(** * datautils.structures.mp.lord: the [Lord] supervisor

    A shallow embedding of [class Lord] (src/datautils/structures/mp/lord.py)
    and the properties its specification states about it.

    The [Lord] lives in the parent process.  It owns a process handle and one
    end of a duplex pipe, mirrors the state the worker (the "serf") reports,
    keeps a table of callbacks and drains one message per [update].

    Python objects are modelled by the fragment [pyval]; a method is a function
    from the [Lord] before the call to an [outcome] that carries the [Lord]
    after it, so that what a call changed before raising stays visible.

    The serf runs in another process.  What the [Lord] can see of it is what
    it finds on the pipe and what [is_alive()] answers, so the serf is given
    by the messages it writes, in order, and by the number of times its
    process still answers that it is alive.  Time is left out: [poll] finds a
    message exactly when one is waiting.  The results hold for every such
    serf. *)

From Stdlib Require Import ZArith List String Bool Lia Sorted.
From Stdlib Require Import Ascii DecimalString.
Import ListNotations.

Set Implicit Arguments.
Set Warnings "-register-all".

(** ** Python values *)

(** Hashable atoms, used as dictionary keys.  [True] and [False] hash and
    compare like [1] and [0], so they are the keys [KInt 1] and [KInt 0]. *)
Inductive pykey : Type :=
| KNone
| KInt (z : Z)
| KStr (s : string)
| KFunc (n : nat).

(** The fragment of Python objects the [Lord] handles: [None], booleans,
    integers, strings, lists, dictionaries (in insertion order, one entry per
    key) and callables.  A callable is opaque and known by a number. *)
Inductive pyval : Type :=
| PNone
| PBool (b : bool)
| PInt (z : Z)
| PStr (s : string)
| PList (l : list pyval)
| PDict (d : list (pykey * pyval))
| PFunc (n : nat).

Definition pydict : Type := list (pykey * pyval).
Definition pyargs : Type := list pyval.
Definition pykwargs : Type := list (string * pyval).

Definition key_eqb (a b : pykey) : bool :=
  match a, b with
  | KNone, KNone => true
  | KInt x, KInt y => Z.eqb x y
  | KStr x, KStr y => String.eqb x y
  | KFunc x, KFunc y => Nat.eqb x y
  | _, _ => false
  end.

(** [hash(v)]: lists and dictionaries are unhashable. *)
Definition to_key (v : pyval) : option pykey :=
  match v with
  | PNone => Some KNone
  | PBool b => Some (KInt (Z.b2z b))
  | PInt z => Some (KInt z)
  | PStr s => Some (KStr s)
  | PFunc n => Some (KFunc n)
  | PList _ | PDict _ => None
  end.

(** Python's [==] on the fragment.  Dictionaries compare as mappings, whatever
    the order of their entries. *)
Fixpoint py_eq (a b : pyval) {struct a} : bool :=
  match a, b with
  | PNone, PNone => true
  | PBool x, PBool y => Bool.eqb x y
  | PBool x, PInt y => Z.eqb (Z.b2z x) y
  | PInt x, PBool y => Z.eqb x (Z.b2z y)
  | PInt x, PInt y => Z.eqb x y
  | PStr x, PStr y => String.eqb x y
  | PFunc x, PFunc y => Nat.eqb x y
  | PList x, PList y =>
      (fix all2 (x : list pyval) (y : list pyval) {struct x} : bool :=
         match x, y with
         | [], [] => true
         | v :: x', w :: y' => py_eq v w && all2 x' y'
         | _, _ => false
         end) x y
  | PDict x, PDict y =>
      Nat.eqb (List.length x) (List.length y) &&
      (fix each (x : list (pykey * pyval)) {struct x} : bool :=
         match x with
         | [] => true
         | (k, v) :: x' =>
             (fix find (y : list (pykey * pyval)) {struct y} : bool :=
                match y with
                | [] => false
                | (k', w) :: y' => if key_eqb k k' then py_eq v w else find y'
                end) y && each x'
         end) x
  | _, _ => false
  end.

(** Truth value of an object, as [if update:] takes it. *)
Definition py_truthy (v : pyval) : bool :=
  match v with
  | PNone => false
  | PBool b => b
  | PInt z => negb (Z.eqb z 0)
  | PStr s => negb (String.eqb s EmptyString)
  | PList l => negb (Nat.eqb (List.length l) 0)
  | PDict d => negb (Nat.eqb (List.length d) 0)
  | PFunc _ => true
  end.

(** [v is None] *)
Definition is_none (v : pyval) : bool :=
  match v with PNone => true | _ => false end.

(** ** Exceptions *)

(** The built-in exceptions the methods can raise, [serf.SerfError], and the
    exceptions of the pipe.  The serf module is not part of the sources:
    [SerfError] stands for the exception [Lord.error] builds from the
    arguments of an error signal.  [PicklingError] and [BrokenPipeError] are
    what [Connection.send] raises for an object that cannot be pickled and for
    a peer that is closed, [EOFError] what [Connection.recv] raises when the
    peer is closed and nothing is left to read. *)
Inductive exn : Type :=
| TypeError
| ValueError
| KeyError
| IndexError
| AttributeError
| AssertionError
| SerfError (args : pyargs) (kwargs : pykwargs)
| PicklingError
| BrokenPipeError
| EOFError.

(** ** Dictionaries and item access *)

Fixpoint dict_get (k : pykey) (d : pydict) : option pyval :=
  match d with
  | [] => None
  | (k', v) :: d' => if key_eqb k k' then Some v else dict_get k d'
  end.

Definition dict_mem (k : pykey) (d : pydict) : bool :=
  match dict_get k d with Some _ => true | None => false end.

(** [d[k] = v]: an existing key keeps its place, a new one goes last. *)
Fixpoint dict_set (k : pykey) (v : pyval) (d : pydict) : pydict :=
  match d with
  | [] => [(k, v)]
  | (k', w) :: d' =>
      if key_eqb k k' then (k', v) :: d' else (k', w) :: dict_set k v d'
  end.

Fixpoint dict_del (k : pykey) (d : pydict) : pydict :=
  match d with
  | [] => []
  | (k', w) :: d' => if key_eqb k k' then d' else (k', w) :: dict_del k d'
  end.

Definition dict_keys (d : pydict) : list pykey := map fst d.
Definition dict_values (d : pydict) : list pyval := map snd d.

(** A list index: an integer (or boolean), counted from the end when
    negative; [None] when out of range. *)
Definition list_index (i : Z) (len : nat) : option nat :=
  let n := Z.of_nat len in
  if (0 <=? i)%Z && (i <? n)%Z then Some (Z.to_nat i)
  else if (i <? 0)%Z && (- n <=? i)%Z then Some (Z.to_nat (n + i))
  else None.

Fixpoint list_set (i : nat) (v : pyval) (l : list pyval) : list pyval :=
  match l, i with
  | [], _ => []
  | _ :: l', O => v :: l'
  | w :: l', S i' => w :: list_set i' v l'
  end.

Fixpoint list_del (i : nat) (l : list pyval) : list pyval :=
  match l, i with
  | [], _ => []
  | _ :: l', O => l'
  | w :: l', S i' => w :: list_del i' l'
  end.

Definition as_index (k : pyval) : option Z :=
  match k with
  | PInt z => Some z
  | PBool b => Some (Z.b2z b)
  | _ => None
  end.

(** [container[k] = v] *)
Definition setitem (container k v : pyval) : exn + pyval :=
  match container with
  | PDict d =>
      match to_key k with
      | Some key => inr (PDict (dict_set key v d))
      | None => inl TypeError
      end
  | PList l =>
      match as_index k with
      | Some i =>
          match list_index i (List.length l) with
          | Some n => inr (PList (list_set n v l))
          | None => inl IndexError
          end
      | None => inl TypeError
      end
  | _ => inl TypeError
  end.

Requirement: Which lines of the data above contain "else"? Copy each one.

Solution below:
                | (k', w) :: y' => if key_eqb k k' then py_eq v w else find y'
  | (k', v) :: d' => if key_eqb k k' then Some v else dict_get k d'
      if key_eqb k k' then (k', v) :: d' else (k', w) :: dict_set k v d'
  | (k', w) :: d' => if key_eqb k k' then d' else (k', w) :: dict_del k d'
  else if (i <? 0)%Z && (- n <=? i)%Z then Some (Z.to_nat (n + i))
  else None.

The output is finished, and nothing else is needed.